Definition parse_connack (buffer : bytes) : res ParseOk :=
  pkt_type ← packet_type buffer;
  if negb (pkt_type =? ControlPacketType_as_u8 CONNACK) then Err InvalidPacketType else
  b0 ← index_at buffer 0;
  _ ← validation_fixed_header b0;
  tail ← index_from buffer 1;
  '(size, vbi_len) ← parse_remaining_length tail;
  let offset := 1 + vbi_len in
  let total_len := offset + size in
  if zlen buffer <? total_len then Ok (Continue (total_len - zlen buffer) 0) else
  session_present_byte ← ok_or (get_at buffer offset) BufferTooShort;
  let session_present := Z.land session_present_byte 1 =? 1 in
  if negb (Z.land session_present_byte 254 =? 0)
  then Err (ParseErr "CONNACK Connect Acknowledge Flags reserved bits must be 0") else
  reason_code ← ok_or (get_at buffer (offset + 1)) BufferTooShort;
  let offset := offset + 2 in
  tail ← ok_or (get_from buffer offset) BufferTooShort;
  '(properties, consumed) ← parse_properties_hdr tail;
  let offset := offset + consumed in
  let properties := if bool_decide (properties = []) then None else Some properties in
  if negb (offset =? total_len) then Err InvalidLength else
  validated_packet
    (ConnAck5 {| ca5_session_present := session_present; ca5_reason_code := reason_code;
                 ca5_properties := properties |}) offset.

Definition MqttConnAck5_impl : MqttControlPacket MqttConnAck5 := {|
  mcp_validate := MqttConnAck5_validate;
  mcp_control_packet_type := ControlPacketType_as_u8 CONNACK;
  mcp_flags := λ _, 0;
  mcp_variable_header := MqttConnAck5_variable_header;
  mcp_payload := λ _, Ok [];
  mcp_from_bytes := parse_connack;
|}.

Definition MqttConnAck3_variable_header (self : MqttConnAck3) : res bytes :=
  if 5 <? ca3_return_code self then Err (ParseErr "Invalid CONNACK return code") else
  let session_present_byte := bool_as_u8 (ca3_session_present self) in
  Ok [session_present_byte; ca3_return_code self].

Definition MqttConnAck3_from_bytes (buffer : bytes) : res ParseOk :=
  pkt_type ← packet_type buffer;
  if negb (pkt_type =? ControlPacketType_as_u8 CONNACK) then Err InvalidPacketType else
  b0 ← index_at buffer 0;
  let flags := Z.land b0 15 in
  if negb (flags =? 0)
  then Err (ParseErr "CONNACK packet has invalid fixed header flags") else
  tail ← index_from buffer 1;
  '(size, vbi_len) ← parse_remaining_length tail;
  let total_len := 1 + vbi_len + size in
  if zlen buffer <? total_len then Ok (Continue (total_len - zlen buffer) 0) else
  if negb (size =? 2)
  then Err (ParseErr "CONNACK packet must have a remaining length of 2") else
  let vh_offset := 1 + vbi_len in
  session_present_byte ← index_at buffer vh_offset;
  if negb (Z.land session_present_byte 254 =? 0)
  then Err (ParseErr "CONNACK session present flags reserved bits must be 0") else
  let session_present := session_present_byte =? 1 in
  return_code ← index_at buffer (vh_offset + 1);
  if 5 <? return_code then Err (ParseErr "Invalid CONNACK return code") else
  validated_packet
    (ConnAck3 {| ca3_session_present := session_present; ca3_return_code := return_code |})
    total_len.

Definition MqttConnAck3_impl : MqttControlPacket MqttConnAck3 := {|
  mcp_validate := MqttConnAck3_validate;
  mcp_control_packet_type := ControlPacketType_as_u8 CONNACK;
  mcp_flags := λ _, 0;
  mcp_variable_header := MqttConnAck3_variable_header;
  mcp_payload := λ _, Ok [];
  mcp_from_bytes := MqttConnAck3_from_bytes;
|}.

(** ** DISCONNECT *)
Definition MqttDisconnect5_new (reason_code : Z) (properties : list Property)
    : MqttDisconnect5 :=
  {| d5_reason_code := reason_code; d5_properties := properties |}.

Definition MqttDisconnect5_variable_header (self : MqttDisconnect5) : res bytes :=
  if (d5_reason_code self =? 0) && bool_decide (d5_properties self = []) then Ok [] else
  let b := [d5_reason_code self] in
  props ← encode_properities_hdr (d5_properties self);
  Ok (b ++ props).

Definition MqttDisconnect5_from_bytes (buffer : bytes) : res ParseOk :=
  pkt_type ← packet_type buffer;
  if negb (pkt_type =? ControlPacketType_as_u8 DISCONNECT) then Err InvalidPacketType else
  tail ← index_from buffer 1;
  '(size, vbi_len) ← parse_remaining_length tail;
  let offset := 1 + vbi_len in
  let total_len := offset + size in
  if zlen buffer <? total_len then Ok (Continue (total_len - zlen buffer) 0) else
  b0 ← index_at buffer 0;
  let flags := Z.land b0 15 in
  if negb (flags =? 0)
  then Err (ParseErr "DISCONNECT packet has invalid fixed header flags") else
  '(reason_code, properties, offset) ←
    (if 0 <? size then
       if total_len <=? offset then Err BufferTooShort else
       reason_code ← index_at buffer offset;
       let offset := offset + 1 in
       if offset <? total_len then
         tail ← ok_or (get_range buffer offset total_len) BufferTooShort;
         '(properties, consumed) ← parse_properties_hdr tail;
         Ok (reason_code, properties, offset + consumed)
       else Ok (reason_code, [], offset)
     else Ok (0, [], offset));
  if negb (offset =? total_len) then Err (inconsistent_offset offset total_len) else
  validated_packet (Disconnect5 (MqttDisconnect5_new reason_code properties)) total_len.

Definition MqttDisconnect5_impl : MqttControlPacket MqttDisconnect5 := {|
  mcp_validate := MqttDisconnect5_validate;
  mcp_control_packet_type := ControlPacketType_as_u8 DISCONNECT;
  mcp_flags := λ _, 0;
  mcp_variable_header := MqttDisconnect5_variable_header;
  mcp_payload := λ _, Ok [];
  mcp_from_bytes := MqttDisconnect5_from_bytes;
|}.

Definition MqttDisconnect3_from_bytes (buffer : bytes) : res ParseOk :=
  pkt_type ← packet_type buffer;
  if negb (pkt_type =? ControlPacketType_as_u8 DISCONNECT) then Err InvalidPacketType else
  b0 ← index_at buffer 0;
  let flags := Z.land b0 15 in
  if negb (flags =? 0)
  then Err (ParseErr "DISCONNECT packet has invalid fixed header flags") else
  tail ← index_from buffer 1;
  '(size, vbi_len) ← parse_remaining_length tail;
  let offset := 1 + vbi_len in
  let total_len := offset + size in
  if zlen buffer <? total_len then Ok (Continue (total_len - zlen buffer) 0) else
  if negb (size =? 0)
  then Err (ParseErr "MQTT v3.1.1 DISCONNECT packet must have remaining length of 0") else
  Ok (Packet Disconnect3 total_len).

(** A packet without fields: the unit type, no variable header and no payload. *)
Definition empty_packet (kind : ControlPacketType) (from_bytes : bytes → res ParseOk)
    : MqttControlPacket () := {|
  mcp_validate := λ _, Ok ();
  mcp_control_packet_type := ControlPacketType_as_u8 kind;
  mcp_flags := λ _, 0;
  mcp_variable_header := λ _, Ok [];
  mcp_payload := λ _, Ok [];
  mcp_from_bytes := from_bytes;
|}.

Definition MqttDisconnect3_impl := empty_packet DISCONNECT MqttDisconnect3_from_bytes.

(** ** AUTH *)
Definition MqttAuth_new (reason_code : Z) (properties : list Property) : MqttAuth :=
  {| au_reason_code := reason_code; au_properties := properties |}.

Definition MqttAuth_variable_header (self : MqttAuth) : res bytes :=
  let b := [au_reason_code self] in
  props ← encode_properities_hdr (au_properties self);
  Ok (b ++ props).

Definition MqttAuth_from_bytes (buffer : bytes) : res ParseOk :=
  pkt_type ← packet_type buffer;
  if negb (pkt_type =? ControlPacketType_as_u8 AUTH) then Err InvalidPacketType else
  tail ← index_from buffer 1;
  '(size, vbi_len) ← parse_remaining_length tail;
  let offset := 1 + vbi_len in
  let total_len := offset + size in
  if zlen buffer <? total_len then Ok (Continue (total_len - zlen buffer) 0) else
  b0 ← index_at buffer 0;
  let flags := Z.land b0 15 in
  if negb (flags =? 0)
  then Err (ParseErr "AUTH packet has invalid fixed header flags") else
  if size =? 0 then validated_packet (Auth (MqttAuth_new 0 [])) total_len else
  if total_len <=? offset then Err BufferTooShort else
  reason_code ← index_at buffer offset;
  let offset := offset + 1 in
  tail ← ok_or (get_range buffer offset total_len) BufferTooShort;
  '(properties, consumed) ← parse_properties_hdr tail;
  let offset := offset + consumed in
  if negb (offset =? total_len) then Err (inconsistent_offset offset total_len) else
  validated_packet (Auth (MqttAuth_new reason_code properties)) total_len.

Definition MqttAuth_impl : MqttControlPacket MqttAuth := {|
  mcp_validate := MqttAuth_validate;
  mcp_control_packet_type := ControlPacketType_as_u8 AUTH;
  mcp_flags := λ _, 0;
  mcp_variable_header := MqttAuth_variable_header;
  mcp_payload := λ _, Ok [];
  mcp_from_bytes := MqttAuth_from_bytes;
|}.

(** ** PINGREQ, PINGRESP *)
Section ping.
Context (kind : ControlPacketType) (packet_name : string) (packet : MqttPacket).

Definition ping5_from_bytes (buffer : bytes) : res ParseOk :=
  pkt_type ← packet_type buffer;
  if negb (pkt_type =? ControlPacketType_as_u8 kind) then Err InvalidPacketType else
  tail ← index_from buffer 1;
  '(size, vbi_len) ← parse_remaining_length tail;
  let offset := 1 + vbi_len in
  let total_len := offset + size in
  if zlen buffer <? total_len then Ok (Continue (total_len - zlen buffer) 0) else
  if negb (size =? 0)
  then Err (ParseErr (packet_name +:+ " packet must have remaining length of 0")) else
  b0 ← index_at buffer 0;
  let flags := Z.land b0 15 in
  if negb (flags =? 0)
  then Err (ParseErr (packet_name +:+ " packet has invalid fixed header flags")) else
  Ok (Packet packet total_len).

Definition ping3_from_bytes (buffer : bytes) : res ParseOk :=
  pkt_type ← packet_type buffer;
  if negb (pkt_type =? ControlPacketType_as_u8 kind) then Err InvalidPacketType else
  b0 ← index_at buffer 0;
  let flags := Z.land b0 15 in
  if negb (flags =? 0)
  then Err (ParseErr (packet_name +:+ " packet has invalid fixed header flags")) else
  tail ← index_from buffer 1;
  if bool_decide (tail = []) then Ok (Continue 1 0) else
  tail ← index_from buffer 1;
  '(size, vbi_len) ← parse_remaining_length tail;
  let total_len := 1 + vbi_len + size in
  if zlen buffer <? total_len then Ok (Continue (total_len - zlen buffer) 0) else
  if negb (size =? 0)
  then Err (ParseErr (packet_name +:+ " packet must have a remaining length of 0")) else
  Ok (Packet packet total_len).
End ping.

Definition MqttPingReq5 := empty_packet PINGREQ (ping5_from_bytes PINGREQ "PINGREQ" PingReq5).
Definition MqttPingResp5 := empty_packet PINGRESP (ping5_from_bytes PINGRESP "PINGRESP" PingResp5).
Definition MqttPingReq3 := empty_packet PINGREQ (ping3_from_bytes PINGREQ "PINGREQ" PingReq3).
Definition MqttPingResp3 := empty_packet PINGRESP (ping3_from_bytes PINGRESP "PINGRESP" PingResp3).

(** ** Round trips *)

(** [None] and [Some []] are the same CONNACK on the wire; the decoder returns [None]. *)
Definition MqttConnAck5_norm (p : MqttConnAck5) : MqttConnAck5 := {|
  ca5_session_present := ca5_session_present p;
  ca5_reason_code := ca5_reason_code p;
  ca5_properties :=
    if bool_decide (default [] (ca5_properties p) = []) then None else ca5_properties p;
|}.

Lemma MqttConnAck5_norm_validate p :
  MqttConnAck5_validate (MqttConnAck5_norm p) = MqttConnAck5_validate p.
Proof.
  destruct p as [sp rc [ps|]]; unfold MqttConnAck5_validate, MqttConnAck5_norm; simpl; [|done].
  destruct ps; done.
Qed.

___

▶ About this exercise
When a line in the data above contains the string "PINGREQ", copy that line.

▶ Answer
(** ** PINGREQ, PINGRESP *)
Definition MqttPingReq5 := empty_packet PINGREQ (ping5_from_bytes PINGREQ "PINGREQ" PingReq5).
Definition MqttPingReq3 := empty_packet PINGREQ (ping3_from_bytes PINGREQ "PINGREQ" PingReq3).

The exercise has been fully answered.